Le lendemain soir, un chauffeur était venu la chercher à son hôtel pour l’emmener au Palais royal. Elle s’était retrouvée assise à côté du prince à une table de vingt convives — des gens importants, dans le domaine culturel ou politique. Le prince l’avait présentée comme « sa charmante nouvelle amie » et avait adroitement orienté la conversation sur l’art afin qu’Ambra pût y participer pleinement. Bien sûr, elle avait compris qu’elle passait une sorte d’audition, mais cela ne l’avait pas dérangée. Au contraire elle s’était sentie flattée.

À la fin du dîner, Julián l’avait entraînée à l’écart.

— J’espère que vous ne vous êtes pas ennuyée. J’aimerais beaucoup vous revoir. (Il lui avait souri.) Jeudi soir ?

— C’est très aimable à vous. Mais je repars demain matin pour Bilbao.

— Eh bien, c’est moi qui me déplacerai. Vous êtes déjà allée à l’Etxanobe ?

Ambra n’avait pu s’empêcher de rire. L’Etxanobe était l’un des restaurants les plus prisés de Bilbao. La Mecque des amateurs d’art — une décoration avant-gardiste et une cuisine colorée. Les clients avaient l’impression de dîner au milieu d’un tableau de Chagall.

— C’est une charmante idée, avait-elle répondu.

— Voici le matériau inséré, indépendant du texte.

(** [create_user] on text arguments: it fails without writing, or appends one
    account and returns its identifier. *)
Lemma create_user_cases e n p v_first v_last role s :
  let out := Auth.create_user S (PStr e) (PStr n) (PStr p) v_first v_last role s in
  (∃ x, out.1 = Raise x ∧ Auth.users out.2 = Auth.users s
        ∧ Auth.next_id out.2 = Auth.next_id s)
  ∨ ∃ bytes h f l,
      encode p = Some bytes ∧ Auth.hashpw S bytes (Auth.time s) = Ok h
      ∧ out = (Ok (Auth.next_id s),
               Auth.tick
                 {| Auth.users := Auth.users s ++
                      [{| Auth._id := Auth.next_id s;
                          Auth.email := Auth.strip (Auth.lower S e);
                          Auth.username := Auth.strip n;
                          Auth.password := h;
                          Auth.firstName := Auth.strip f;
                          Auth.lastName := Auth.strip l;
                          Auth.role := role;
                          Auth.isActive := true;
                          Auth.lastLogin := None |}];
                    Auth.next_id := Datatypes.S (Auth.next_id s);
                    Auth.time := Auth.time s |}).
Proof.
  cbv zeta. unfold Auth.create_user, mbind, Upload.result_bind, Auth.as_str.
  cbn [rbind].
  destruct (encode p) as [bytes|]; cbn [rbind]; [|left; eexists; by repeat split].
  destruct (Auth.hashpw S bytes (Auth.time s)) as [h|x] eqn:Hh; cbn [rbind];
    [|left; eexists; by repeat split].
  destruct v_first as [| | | |f]; cbn [rbind]; try (left; eexists; by repeat split).
  destruct v_last as [| | | |l]; cbn [rbind]; try (left; eexists; by repeat split).
  unfold Auth.users_call.
  destruct (Auth.users_fault S (Auth.time s)) as [x|]; [left; eexists; by repeat split|].
  right. exists bytes, h, f, l. auto.
Qed.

Attablé à l’Etxanobe, devant un mi-cuit de thon au sumac farci aux asperges, Julián lui avait raconté les défis politiques qui l’attendaient quand il sortirait de la coupe de son père. Il avait également évoqué les pressions que subissait un prince. Ambra avait vu en lui le petit garçon qu’il avait été, cloîtré, à l’écart du monde, mais aussi l’essence d’un monarque ayant une passion pour son pays. La combinaison était irrésistible.

Ce soir-là, quand les gardes avaient ramené Julián à son jet, Ambra avait su qu’elle était amoureuse.

Mais tu le connais à peine ! avait-elle pensé.

Les mois suivants s’étaient écoulés en un rien de temps. Julián et Ambra ne s’étaient plus quittés — dîners au Palais, pique-niques dans les jardins de sa propriété, et même cinéma en matinée. Leur relation était si naturelle. Jamais Ambra n’avait été aussi heureuse. Julián était charmant, et de la vieille école ; il lui tenait la main, lui volait un baiser, sans jamais aller plus loin. Et Ambra appréciait ces manières.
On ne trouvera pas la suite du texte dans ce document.